# DESCRIPTION OF THE TASK
Please copy the leading lines of the entries below exactly, concluding with the line in which "Record dt_dev_pixelpipe_t := Build_pixelpipe" occurs.

══ INFORMATION PROVIDED

Definition set_mod_iop_order (v : Z) (d : dt_iop_module_t) : dt_iop_module_t :=
  Build_module (mod_so d) (mod_op d) (mod_instance d) (mod_multi_priority d)
    (mod_multi_name d) (mod_multi_name_hand_edited d) (mod_enabled d)
    (mod_default_enabled d) (mod_hide_enable_button d) (mod_flags d)
    (mod_version d) (mod_params d) (mod_default_params d) (mod_params_size d)
    (mod_blend_params d) (mod_default_blendop_params d) v (mod_off d)
    (mod_write_input_hint d).

Definition set_mod_write_input_hint (v : bool) (d : dt_iop_module_t) : dt_iop_module_t :=
  Build_module (mod_so d) (mod_op d) (mod_instance d) (mod_multi_priority d)
    (mod_multi_name d) (mod_multi_name_hand_edited d) (mod_enabled d)
    (mod_default_enabled d) (mod_hide_enable_button d) (mod_flags d)
    (mod_version d) (mod_params d) (mod_default_params d) (mod_params_size d)
    (mod_blend_params d) (mod_default_blendop_params d) (mod_iop_order d)
    (mod_off d) v.

#[global] Instance module_inhabited : Inhabited dt_iop_module_t :=
  populate (Build_module 0%nat EmptyString 0 0 EmptyString false false false false 0 0 [] [] 0%nat
              [] [] 0 false false).

Record dt_dev_history_item_t := Build_history_item {
  hist_module : option nat;  (* module back-pointer, None is NULL *)
  hist_op_name : string;
  hist_num : Z;
  hist_focus_hash : Z;
  hist_enabled : bool;
  hist_params : bytes;
  hist_blend_params : bytes;
  hist_iop_order : Z;
  hist_multi_priority : Z;
  hist_multi_name : string;
  hist_multi_name_hand_edited : bool;
  hist_forms : list dt_masks_form_t  (* deep copy of the mask forms, nil is NULL *)
}.

(** An entry of the ordering list: (operation, instance-priority, rank). *)
Record dt_iop_order_entry_t := Build_order_entry {
  ord_operation : string;
  ord_instance : Z;
  ord_iop_order : Z
}.

(** A node of a pipeline. *)
Record dt_dev_pixelpipe_iop_t := Build_piece {
  piece_enabled : bool;
  piece_hash : Z
}.

(** What a finished render run publishes. *)
Record viewport_t := Build_viewport {
  view_scale : Q;
  view_zoom_x : Q;
  view_zoom_y : Q
}.

Record dt_dev_pixelpipe_t := Build_pixelpipe {
  pipe_changed : Z;  (* bitset of DT_DEV_PIPE_* flags *)
  pipe_input_timestamp : Z;
  pipe_shutdown : bool;  (* atomic shutdown request *)
  pipe_backbuf : option viewport_t;  (* back-buffer scale and zoom centre, None before the first publish *)
  pipe_iop : list nat;  (* modules of the pipe *)
  pipe_nodes : list dt_dev_pixelpipe_iop_t  (* pieces, aligned with pipe_iop *)
}.

Definition set_pipe_changed (v : Z) (d : dt_dev_pixelpipe_t) : dt_dev_pixelpipe_t :=
  Build_pixelpipe v (pipe_input_timestamp d) (pipe_shutdown d)
    (pipe_backbuf d) (pipe_iop d) (pipe_nodes d).

Definition set_pipe_input_timestamp (v : Z) (d : dt_dev_pixelpipe_t) : dt_dev_pixelpipe_t :=
  Build_pixelpipe (pipe_changed d) v (pipe_shutdown d) (pipe_backbuf d)
    (pipe_iop d) (pipe_nodes d).

Definition set_pipe_backbuf (v : option viewport_t) (d : dt_dev_pixelpipe_t) : dt_dev_pixelpipe_t :=
  Build_pixelpipe (pipe_changed d) (pipe_input_timestamp d) (pipe_shutdown d)
    v (pipe_iop d) (pipe_nodes d).
(** * The LiteLLM embedder of pgai's vectorizer

    A shallow embedding of [pgai/vectorizer/embedders/litellm.py]: the
    [LiteLLM] embedder class with its four methods ([embed], the cached
    property [_batcher], [_max_chunks_per_batch] and [call_embed_api]).

    Python objects live in a store addressed by naturals, so that the
    per-instance cache written by [cached_property] and the module-level
    flag [litellm.suppress_debug_info] are what they are in the program: one
    slot per object, one flag per process.  Methods are computations in a
    state-and-exception monad over that process state. *)

From stdpp Require Import gmap strings list pretty.
From Stdlib Require Import ZArith Lia.

Set Warnings "-register-all".

Local Open Scope string_scope.
Local Open Scope Z_scope.
Local Open Scope list_scope.

(** ** Python values and exceptions *)

(** The values that may sit behind an [Any] annotation.  A float is kept as
    its IEEE-754 bit pattern: the embedder never computes on one. *)
Inductive PyVal : Type :=
| PyNone
| PyBool (b : bool)
| PyInt (z : Z)
| PyFloat (bits : Z)
| PyStr (s : string)
| PyList (l : list PyVal).

(** Exceptions that can leave the methods of this file. *)
Inductive Exn : Type :=
| UnknownProviderError (custom_llm_provider : string)
    (* raised at litellm.py:83 *)
| KeyError (key : string)
    (* [d["embedding"]] on an entry without that key *)
| TypeError (msg : string)
    (* a keyword passed twice through [**self.extra_options] *)
| InvalidBatchLimit (limit : Z)
    (* the batching engine's rejection of a non-positive limit *)
| ExternalError (tag : string)
    (* anything raised inside the third-party library or the provider *)
| TasksPending
    (* a task group awaited although one of its tasks never completed *)
| DanglingReference (address : nat).
    (* no Python run produces it: a method called on an unallocated address *)

Definition Result (A : Type) : Type := Exn + A.

(** ** The [litellm] library, as far as the embedder sees it *)

Module Litellm.

(** [response.usage] *)
Record Usage : Type := mkUsage {
  prompt_tokens : Z;
  total_tokens : Z
}.

(** One entry of [response["data"]]: a dictionary. *)
Abbreviation DataEntry := (gmap string PyVal).

(** [litellm.EmbeddingResponse] *)
Record EmbeddingResponse : Type := mkEmbeddingResponse {
  data : list DataEntry;
  usage : option Usage
}.

(** The [input] argument of [aembedding]: [str | list[str]]. *)
Inductive Input : Type :=
| InStr (document : string)
| InList (documents : list string).

Definition input_count (i : Input) : nat :=
  match i with
  | InStr _ => 1%nat
  | InList ds => length ds
  end.

(** One call of [litellm.aembedding], with the value of
    [litellm.suppress_debug_info] the library finds when it is called. *)
Record Request : Type := mkRequest {
  req_suppress_debug_info : bool;
  req_model : string;
  req_input : Input;
  req_kwargs : list (string * PyVal)
}.

(** The two entry points of the library used by the embedder.  Provider
    resolution depends on the model name only; the answer to an embedding
    request may depend on every request issued before it.
    [provider_list_notice m] is what the library writes to standard output
    when it cannot resolve [m] and [litellm.suppress_debug_info] is not set:
    the "Provider List" lines of the comment at litellm.py:86-88. *)
Class Api : Type := {
  get_llm_provider :
    string -> Result (string * string * option string * option string);
  provider_list_notice : string -> list string;
  aembedding : list Request -> Request -> Result EmbeddingResponse
}.

End Litellm.

(** ** The declarations imported from [..embeddings] *)

Module Embeddings.

Record Usage : Type := mkUsage {
  prompt_tokens : Z;
  total_tokens : Z
}.

(** [EmbeddingVector]; the annotation [list[float]] is not enforced. *)
Abbreviation EmbeddingVector := PyVal.

Record EmbeddingResponse : Type := mkEmbeddingResponse {
  embeddings : list EmbeddingVector;
  usage : Usage
}.

(** The callable handed to [BatchApiCaller]: the only one this file ever
    builds is the bound method [self.call_embed_api]. *)
Inductive Callable : Type :=
| call_embed_api_of (self : nat).

Record BatchApiCaller : Type := mkBatchApiCaller {
  max_chunks_per_batch : Z;
  api_callable : Callable
}.

End Embeddings.

Import Embeddings.

(** ** Objects and process state *)

(** An instance of class [LiteLLM]: its pydantic fields and the entry that
    [cached_property] writes into the instance dictionary. *)
Record LiteLLM : Type := mkLiteLLM {
  implementation : string;
  model : string;
  api_key_name : option string;
  extra_options : list (string * PyVal);
  _batcher_slot : option BatchApiCaller
}.
(** Where [stripe] does denote a client whose [retrieve] returns the
    intent, the confirmation answers 200 with [success: true] whatever the
    intent's status; it writes nothing unless the status is [succeeded]
    and the order named by the metadata exists. *)
Lemma confirm_payment_success_when_bound
  (order_validate : Order.t -> option Exn) (sc : Scope) (c : Stripe.Client)
  (pid : option string) (pi : Stripe.PaymentIntent) (w : World) :
  lookup_binding "stripe" sc = Some (BStripeClient c) ->
  Stripe.paymentIntents_retrieve c pid = inr pi ->
  Stripe.status pi <> "succeeded" \/
  Stripe.orderId (Stripe.metadata pi) ≫= (fun i => orders w !! i) = None ->
  confirm_payment order_validate sc pid w
  = (MkWorld (orders w) (products w) (effects w ++ [GatewayRetrieve pid]),
     inr (res_json (JConfirm true pi))).
Proof.
  intros Hsc Hget Hcase.
  unfold confirm_payment, try_catch, bind, resolve_client. rewrite Hsc.
  unfold call, bind, emit, lift, ret. rewrite Hget. cbv beta iota.
  destruct (String.eqb_spec (Stripe.status pi) "succeeded") as [Hs|Hs].
  - destruct Hcase as [Hne|Hnone]; [contradiction|].
    rewrite mark_paid_if_found_eq. cbn [orders]. rewrite Hnone. reflexivity.
  - reflexivity.
Qed.

(** C10.  The confirmation route as the module registers it, for an intent
    the gateway client would return as succeeded: the route answers 500
    and the order stays pending. *)
Theorem confirm_payment_route_answers_500 :
  Stripe.paymentIntents_retrieve (Sample.client "succeeded") (Some "pi_1")
  = inr (Sample.intent "succeeded")
  /\ post_confirm_payment (Sample.new_Stripe (Sample.client "succeeded"))
       Sample.accept (Some "pi_1") Sample.world
     = (Sample.world,
        inr (res_status_json 500 (JMessage "stripe is not defined"))).
Proof. split; reflexivity. Qed.

(** ** Order creation *)

Lemma add_lines_app (from : float) (ls ms : list OrderItem.t) :
  add_lines from (ls ++ ms) = add_lines (add_lines from ls) ms.
Proof. apply fold_left_app. Qed.

(** The sum is the language's, not the exact one: three lines of 0.1, 0.2
    and 0.3 add up to 0.6000000000000001, which is not the double 0.6. *)
Example sum_lines_is_rounded :
  let lines :=
    [OrderItem.Build Sample.p1 "a" 0.1 1; OrderItem.Build Sample.p2 "b" 0.2 1;
     OrderItem.Build Sample.p3 "c" 0.3 1] in
  sum_lines lines = 0x1.3333333333334p-1%float
  /\ (sum_lines lines =? 0.6)%float = false.
Proof. split; vm_compute; reflexivity. Qed.

(** The loop of order creation when every item is available: from any
    accumulated total and lines, it ends with the lines captured for the
    remaining items appended and their products added, one after the
    other, to the total; the store is not touched. *)
Lemma collect_items_spec (is_ObjectId : string -> bool) (items : list ReqItem.t) :
  forall (total : float) (lines : list OrderItem.t) (w : World),
    all_available is_ObjectId (products w) items ->
    exists new,
      collect_items is_ObjectId items total lines w
      = (w, inr (inr (add_lines total new, lines ++ new)))
      /\ Forall2 (captured (products w)) items new.
Proof.
  induction items as [|it rest IH]; intros total lines w Hav.
  - exists []. cbn. rewrite app_nil_r. split; [reflexivity | constructor].
  - inversion Hav as [|? ? [Hoid [p [Hp Hact]]] Hrest]; subst.
    destruct (IH (total + Product.price p * ReqItem.quantity it)%float
                 (lines ++ [OrderItem.Build (Product._id p) (Product.name p)
                              (Product.price p) (ReqItem.quantity it)])
                 w Hrest) as (new & Hrun & Hcap).
    exists (OrderItem.Build (Product._id p) (Product.name p) (Product.price p)
              (ReqItem.quantity it) :: new).
    split.
    + cbn [collect_items]. unfold bind at 1. unfold Product_findById at 1.
      rewrite Hoid, Hp, Hact, Hrun. rewrite <- app_assoc. reflexivity.
    + constructor; [|exact Hcap]. exists p. auto.
Qed.

(** C4.  When every requested item names an existing, active product
    (by an ObjectId under which the catalogue holds an active product),
    the handler builds an order whose lines are
    the products as captured from the catalogue with the requested
    quantities and whose total is the sum over these lines of price times
    quantity, as the language computes it: each product a double, added up
    from 0 in the order of the lines.  When the order schema accepts the
    order it is stored under its identifier and returned with status 201
    (and when the schema refuses it, nothing is stored). *)
Theorem created_order_total_is_line_sum
  (order_validate : Order.t -> option Exn) (is_ObjectId : string -> bool)
  (new_id : string) (req_user : option string) (items : list ReqItem.t)
  (guestInfo : option string) (paymentMethod shippingAddress : string)
  (w : World) :
  all_available is_ObjectId (products w) items ->
  exists order,
    Forall2 (captured (products w)) items (Order.items order)
    /\ Order.totalAmount order = sum_lines (Order.items order)
    /\ Order._id order = new_id
    /\ create_order order_validate is_ObjectId new_id req_user items guestInfo
         paymentMethod shippingAddress w
       = match order_validate order with
         | None =>
             (MkWorld (<[new_id := order]> (orders w)) (products w) (effects w),
              inr (res_status_json 201
                     (JOrder "Order created successfully" order)))
         | Some e => (w, inr (res_status_json 400 (JMessage (message e))))
         end.
Proof.
  intros Hav.
  destruct (collect_items_spec is_ObjectId items 0%float [] w Hav)
    as (lines & Hrun & Hcap).
  cbn [app] in Hrun.
  eexists (new_Order new_id req_user
             (match req_user with Some _ => None | None => guestInfo end)
             lines (add_lines 0%float lines) paymentMethod shippingAddress
             ("CSH-" +:+ padStart 6 "0"%char
                (String_of_Z (Z.of_nat (size (orders w)) + 1)))).
  split; [exact Hcap|].
  split; [reflexivity|].
  split; [reflexivity|].
  unfold create_order, try_catch. unfold bind at 1. rewrite Hrun.
  unfold bind, Order_countDocuments, Order_save, ret. cbv beta iota zeta.
  match goal with |- context [order_validate ?o] => destruct (order_validate o) end;
    reflexivity.
Qed.
(** * estrus-log, python-service: a shallow embedding of the scripts

    The service is glue code around pretrained models.  What the scripts
    compute themselves is embedded here function by function: the label
    parser and the train/test split of [split_data.py], the conversion loop
    of [unpack_zips.py], the detection crop of [segment.py], the HTTP client
    of [sam3_cloud.py], the mask crop and the two endpoints of [main.py], the
    ingestion loop of [ingest.py] and the classifiers of [eval.py],
    [train_classifier.py] and [sam3_modal.py].

    Third-party code (Pillow, requests, torch, transformers, open_clip,
    scikit-learn, supabase, the file system) is not embedded: every call
    into it is a field of an interface class, and its outcome is either a
    value or a raised exception.  Output and other effects are recorded as
    a trace of events.

    Python strings are modelled by [string] (8-bit characters): [upper] and
    [lower] act on the ASCII letters, as Python does on ASCII text.

    Embedded besides: the start-up and the health check of [main.py], the
    wrapper [evf_sam_wrapper.py], the readiness check and [segment_and_save]
    of [sam3_cloud.py], the data collection of [train_classifier.py], the
    evaluation loops of [eval.py], and the batch pipeline and the HTTP
    endpoints of [sam3_modal.py].  Code that assigns module variables runs
    in a state monad over the record of these variables.  Reads of the file
    system ([os.listdir], [os.path.isdir], [os.path.exists]) are total
    functions, and progress bars are left out. *)

From Stdlib Require Import List String Ascii Bool ZArith QArith Qround Lia Lqa.
From Stdlib Require Import Permutation DecimalString.
Import ListNotations.

Set Implicit Arguments.
Set Warnings "-register-all".
Local Open Scope string_scope.
Local Open Scope list_scope.

(** ** Python built-ins used by the scripts *)

Module Py.

(** [c.upper()] and [c.lower()] on one character. *)
Definition upper_ascii (c : ascii) : ascii :=
  let n := N_of_ascii c in
  if (97 <=? n)%N && (n <=? 122)%N then ascii_of_N (n - 32) else c.

Definition lower_ascii (c : ascii) : ascii :=
  let n := N_of_ascii c in
  if (65 <=? n)%N && (n <=? 90)%N then ascii_of_N (n + 32) else c.

Fixpoint str_map (f : ascii -> ascii) (s : string) : string :=
  match s with
  | EmptyString => EmptyString
  | String c r => String (f c) (str_map f r)
  end.
Lemma cuts_exist text : exists candidates, Cuts text candidates.
Proof.
  remember (length text) as n eqn:Hn. revert text Hn.
  induction n as [n IH] using lt_wf_ind. intros text Hn.
  destruct (indexOf LBRACE text) as [i|] eqn:Hi.
  - pose proof (indexOf_Some_lt _ _ Hi) as Hlt.
    pose proof (indexOf_skipn _ _ Hi) as H0.
    pose proof (indexOf_firstn _ _ Hi) as Hnoise.
    destruct (findObjectEnd (skipn i text)) as [e|] eqn:He.
    + pose proof (findObjectEnd_lt _ He) as Hlt'.
      destruct (IH (length (skipn (e + 1) (skipn i text)))
                  ltac:(subst n; rewrite !length_skipn; lia)
                  (skipn (e + 1) (skipn i text)) eq_refl) as (cs & Hcs).
      exists (firstn (e + 1) (skipn i text) :: cs).
      pose proof (@cuts_candidate _ _ _ _ Hnoise (cut_is_delimited _ H0 He) Hcs)
        as HC.
      now rewrite !firstn_skipn in HC.
    + exists [].
      pose proof (@cuts_incomplete _ _ Hnoise H0 He) as HC.
      now rewrite firstn_skipn in HC.
  - exists []. now apply cuts_noise.
Qed.

(** X1: what the loop appends.  Every text is cut into noise, candidates
    and possibly the beginning of an incomplete object, and however it is
    cut in this way the loop appends exactly the records of the accepted
    candidates, in their order in the text. *)
Theorem loop_appends_the_accepted_candidates :
  forall text : jsstring,
    (exists candidates, Cuts text candidates)
    /\ (forall candidates (earlier : list JsValue),
          Cuts text candidates ->
          snd (processBuffer JSON_parse text (Some earlier))
          = Some (earlier ++ recordsOf JSON_parse candidates))
    /\ (forall candidates (chunks : list jsstring),
          concat chunks = text ->
          Cuts text candidates ->
          emittedFiles JSON_parse chunks
          = Some (recordsOf JSON_parse candidates)).
Proof.
  intros text. split; [apply cuts_exist | split].
  - intros candidates earlier H. now apply cuts_records.
  - intros candidates chunks Hc H.
    rewrite emittedFiles_concat, Hc. now rewrite (cuts_records H).
Qed.

(** X3: text before the first opening brace is ignored.  A first chunk
    without an opening brace (a code fence, a sentence of the model) does
    not change the records of the chunks after it. *)
Theorem leading_noise_is_ignored :
  forall (noise : jsstring) (chunks : list jsstring),
    indexOf LBRACE noise = None ->
    emittedFiles JSON_parse (noise :: chunks) = emittedFiles JSON_parse chunks.
Proof.
  intros noise chunks H. rewrite !emittedFiles_concat. cbn [concat].
  now apply processBuffer_noise_prefix.
Qed.

Lemma trimStart_length s : length (trimStart s) <= length s.
Proof.
  induction s as [|c s IH]; cbn [trimStart]; [lia |].
  destruct (isWhiteSpace c); cbn [length]; lia.
Qed.

Lemma trim_length s : length (trim s) <= length s.
Proof.
  unfold trim, trimEnd. rewrite length_rev.
  etransitivity; [apply trimStart_length |]. rewrite length_rev.
  apply trimStart_length.
Qed.

Lemma stripFences_length s : length (stripFences s) <= length s.
Proof.
  remember (length s) as n eqn:Hn. revert s Hn.
  induction n as [n IH] using lt_wf_ind. intros s Hn.
  destruct s as [|a [|b [|c0 rest]]]; try (subst n; cbn; lia).
  rewrite stripFences_cons3.
  assert (Hrest : length (stripFences rest) <= length rest)
    by (apply (IH (length rest)); [subst n; cbn; lia | reflexivity]).
  destruct (N.eqb a BACKTICK && N.eqb b BACKTICK && N.eqb c0 BACKTICK)%bool.
  - destruct rest as [|j [|s0 [|o [|n0 rest']]]];
      try (subst n; cbn [length] in *; lia).
    destruct (N.eqb j 106 && N.eqb s0 115 && N.eqb o 111 && N.eqb n0 110)%bool;
      [| subst n; cbn [length] in *; lia].
    assert (length (stripFences rest') <= length rest')
      by (apply (IH (length rest')); [subst n; cbn; lia | reflexivity]).
    subst n. cbn [length]. lia.
  - assert (length (stripFences (b :: c0 :: rest)) <= length (b :: c0 :: rest))
      by (apply (IH (length (b :: c0 :: rest)));
          [subst n; cbn; lia | reflexivity]).
    subst n. cbn [length] in *. lia.
Qed.

Lemma cleanNoise_length buffer : length (cleanNoise buffer) <= length buffer.
Proof.
  unfold cleanNoise. destruct (negb (includes RBRACE buffer)).
  - destruct (isEmpty _); [cbn; lia |].
    etransitivity; [apply trim_length | apply stripFences_length].
  - destruct (isEmpty _); [cbn; lia | lia].
Qed.

Lemma processBuffer_length x files :
  length (fst (processBuffer JSON_parse x files)) <= length x.
Proof.
  remember (length x) as n eqn:Hn. revert x files Hn.
  induction n as [n IH] using lt_wf_ind. intros x files Hn.
  rewrite processBuffer_eq.
  destruct (indexOf LBRACE x) as [i|] eqn:Hi.
  - cbv zeta. pose proof (indexOf_Some_lt _ _ Hi) as Hlt.
    destruct (findObjectEnd (substringFrom i x)) as [e|] eqn:He.
    + assert (Hl : length (substringFrom (e + 1) (substringFrom i x)) < n)
        by (subst n; unfold substringFrom; rewrite !length_skipn; lia).
      specialize (IH _ Hl _ (tryParse JSON_parse
                               (substringTo (e + 1) (substringFrom i x))
                               files) eq_refl).
      lia.
    + cbn [fst]. unfold substringFrom. rewrite length_skipn. lia.
  - cbn [fst]. subst n. apply cleanNoise_length.
Qed.

(** X4: the buffer is bounded by the text received.  After any chunks the
    buffer holds at most as many characters as the chunks brought, and
    after each chunk at most what it held before plus that chunk. *)
Theorem buffer_never_exceeds_the_text_received :
  forall (chunks : list jsstring) (buffer : jsstring)
         (files : option (list JsValue)),
    length (fst (processStream JSON_parse chunks (buffer, files)))
    <= length buffer + length (concat chunks).
Proof.
  intros chunks. induction chunks as [|chunk chunks IH]; intros buffer files.
  - cbn. lia.
  - change (processStream JSON_parse (chunk :: chunks) (buffer, files))
      with (processStream JSON_parse chunks
              (processBuffer JSON_parse (buffer ++ chunk) files)).
    pose proof (processBuffer_length (buffer ++ chunk) files) as Hb.
    destruct (processBuffer JSON_parse (buffer ++ chunk) files) as [b1 f1].
    specialize (IH b1 f1). cbn [fst concat] in *.
    rewrite length_app in *. lia.
Qed.

End Loop.

End CuttingFacts.

(** ** The buffer between chunks, and the records of a stream *)

Section StreamFacts.

Import Cutting.

Local Unset Implicit Arguments.

Variable JSON_parse : jsstring -> option JsValue.









Lemma recordsOf_app a b :
  recordsOf JSON_parse (a ++ b)
  = recordsOf JSON_parse a ++ recordsOf JSON_parse b.
Proof. unfold recordsOf. apply flat_map_app. Qed.

Lemma recordsOf_length candidates :
  length (recordsOf JSON_parse candidates)
  = length (filter (fun objectStr =>
                      AppMethods.present (accepted JSON_parse objectStr))
                   candidates).
Proof.
  induction candidates as [|objectStr candidates IH]; [reflexivity |].
  unfold recordsOf in *. cbn [flat_map filter].
  rewrite length_app, IH.
  destruct (accepted JSON_parse objectStr); reflexivity.
Qed.

(** C8: no deduplication.  The records accumulated before are a prefix of
    the records after any further chunks, and what is appended does not
    depend on them.  However the text of the chunks is cut into noise and
    candidates, what the loop appends is the record of every candidate
    that is accepted, in the order of arrival: as many records as there
    are accepted candidates, and for any two of them both records, the
    earlier before the later, whatever their paths and even when both
    arrive in one chunk. *)
Theorem records_append_only :
  forall (chunks : list jsstring) (buffer : jsstring)
         (earlier : list JsValue),
    (exists new : list JsValue,
        snd (processStream JSON_parse chunks (buffer, Some earlier))
        = Some (earlier ++ new)
        /\ snd (processStream JSON_parse chunks (buffer, Some []))
           = Some new)
    /\ (forall (c1 c2 : jsstring) (f1 f2 : JsValue),
          isDelimited c1 = true -> isDelimited c2 = true ->
          accepted JSON_parse c1 = Some f1 ->
          accepted JSON_parse c2 = Some f2 ->
          snd (processStream JSON_parse [c1; c2] ([], Some earlier))
          = Some (earlier ++ [f1; f2]))
    /\ (exists candidates, Cuts (concat chunks) candidates)
    /\ (forall candidates : list jsstring,
          Cuts (concat chunks) candidates ->
          snd (processStream JSON_parse chunks ([], Some earlier))
          = Some (earlier ++ recordsOf JSON_parse candidates)
          /\ length (recordsOf JSON_parse candidates)
             = length (filter (fun objectStr =>
                                 AppMethods.present
                                   (accepted JSON_parse objectStr))
                              candidates)
          /\ forall (before between after : list jsstring)
                    (c1 c2 : jsstring) (f1 f2 : JsValue),
               candidates = before ++ c1 :: between ++ c2 :: after ->
               accepted JSON_parse c1 = Some f1 ->
               accepted JSON_parse c2 = Some f2 ->
               recordsOf JSON_parse candidates
               = recordsOf JSON_parse before
                 ++ f1 :: recordsOf JSON_parse between
                 ++ f2 :: recordsOf JSON_parse after).
Proof.
  intros chunks buffer earlier. split; [| split; [| split]].
  - destruct (processStream_files_append JSON_parse chunks buffer earlier [])
      as (new & H1 & H2).
    exists new. rewrite app_nil_r in H2. now split.
  - intros c1 c2 f1 f2 Hd1 Hd2 Ha1 Ha2.
    rewrite processStream_concat
      by (intros files'; now rewrite processBuffer_nil).
    cbn [concat app]. rewrite app_nil_r.
    rewrite (processBuffer_candidate JSON_parse _ c2 _ Hd1).
    rewrite <- (app_nil_r c2).
    rewrite (processBuffer_candidate JSON_parse _ [] _ Hd2).
    rewrite processBuffer_nil. unfold tryParse. rewrite Ha1, Ha2.
    unfold appendFile. cbn [snd]. now rewrite <- app_assoc.
  - apply CuttingFacts.cuts_exist.
  - intros candidates Hcut. split; [| split].
    + rewrite processStream_concat
        by (intros files'; now rewrite processBuffer_nil).
      cbn [app].
      exact (@CuttingFacts.cuts_records JSON_parse _ _ Hcut earlier).
    + apply recordsOf_length.
    + intros before between after c1 c2 f1 f2 -> Ha1 Ha2.
      rewrite recordsOf_app.
      change (c1 :: between ++ c2 :: after)
        with ([c1] ++ between ++ [c2] ++ after).
      rewrite !recordsOf_app. unfold recordsOf at 2 4.
      cbn [flat_map]. rewrite Ha1, Ha2. reflexivity.
Qed.

End StreamFacts.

════

# RESPONSE AREA
Definition set_mod_iop_order (v : Z) (d : dt_iop_module_t) : dt_iop_module_t :=
  Build_module (mod_so d) (mod_op d) (mod_instance d) (mod_multi_priority d)
    (mod_multi_name d) (mod_multi_name_hand_edited d) (mod_enabled d)
    (mod_default_enabled d) (mod_hide_enable_button d) (mod_flags d)
    (mod_version d) (mod_params d) (mod_default_params d) (mod_params_size d)
    (mod_blend_params d) (mod_default_blendop_params d) v (mod_off d)
    (mod_write_input_hint d).

Definition set_mod_write_input_hint (v : bool) (d : dt_iop_module_t) : dt_iop_module_t :=
  Build_module (mod_so d) (mod_op d) (mod_instance d) (mod_multi_priority d)
    (mod_multi_name d) (mod_multi_name_hand_edited d) (mod_enabled d)
    (mod_default_enabled d) (mod_hide_enable_button d) (mod_flags d)
    (mod_version d) (mod_params d) (mod_default_params d) (mod_params_size d)
    (mod_blend_params d) (mod_default_blendop_params d) (mod_iop_order d)
    (mod_off d) v.

#[global] Instance module_inhabited : Inhabited dt_iop_module_t :=
  populate (Build_module 0%nat EmptyString 0 0 EmptyString false false false false 0 0 [] [] 0%nat
              [] [] 0 false false).

Record dt_dev_history_item_t := Build_history_item {
  hist_module : option nat;  (* module back-pointer, None is NULL *)
  hist_op_name : string;
  hist_num : Z;
  hist_focus_hash : Z;
  hist_enabled : bool;
  hist_params : bytes;
  hist_blend_params : bytes;
  hist_iop_order : Z;
  hist_multi_priority : Z;
  hist_multi_name : string;
  hist_multi_name_hand_edited : bool;
  hist_forms : list dt_masks_form_t  (* deep copy of the mask forms, nil is NULL *)
}.

(** An entry of the ordering list: (operation, instance-priority, rank). *)
Record dt_iop_order_entry_t := Build_order_entry {
  ord_operation : string;
  ord_instance : Z;
  ord_iop_order : Z
}.

(** A node of a pipeline. *)
Record dt_dev_pixelpipe_iop_t := Build_piece {
  piece_enabled : bool;
  piece_hash : Z
}.

(** What a finished render run publishes. *)
Record viewport_t := Build_viewport {
  view_scale : Q;
  view_zoom_x : Q;
  view_zoom_y : Q
}.

Record dt_dev_pixelpipe_t := Build_pixelpipe {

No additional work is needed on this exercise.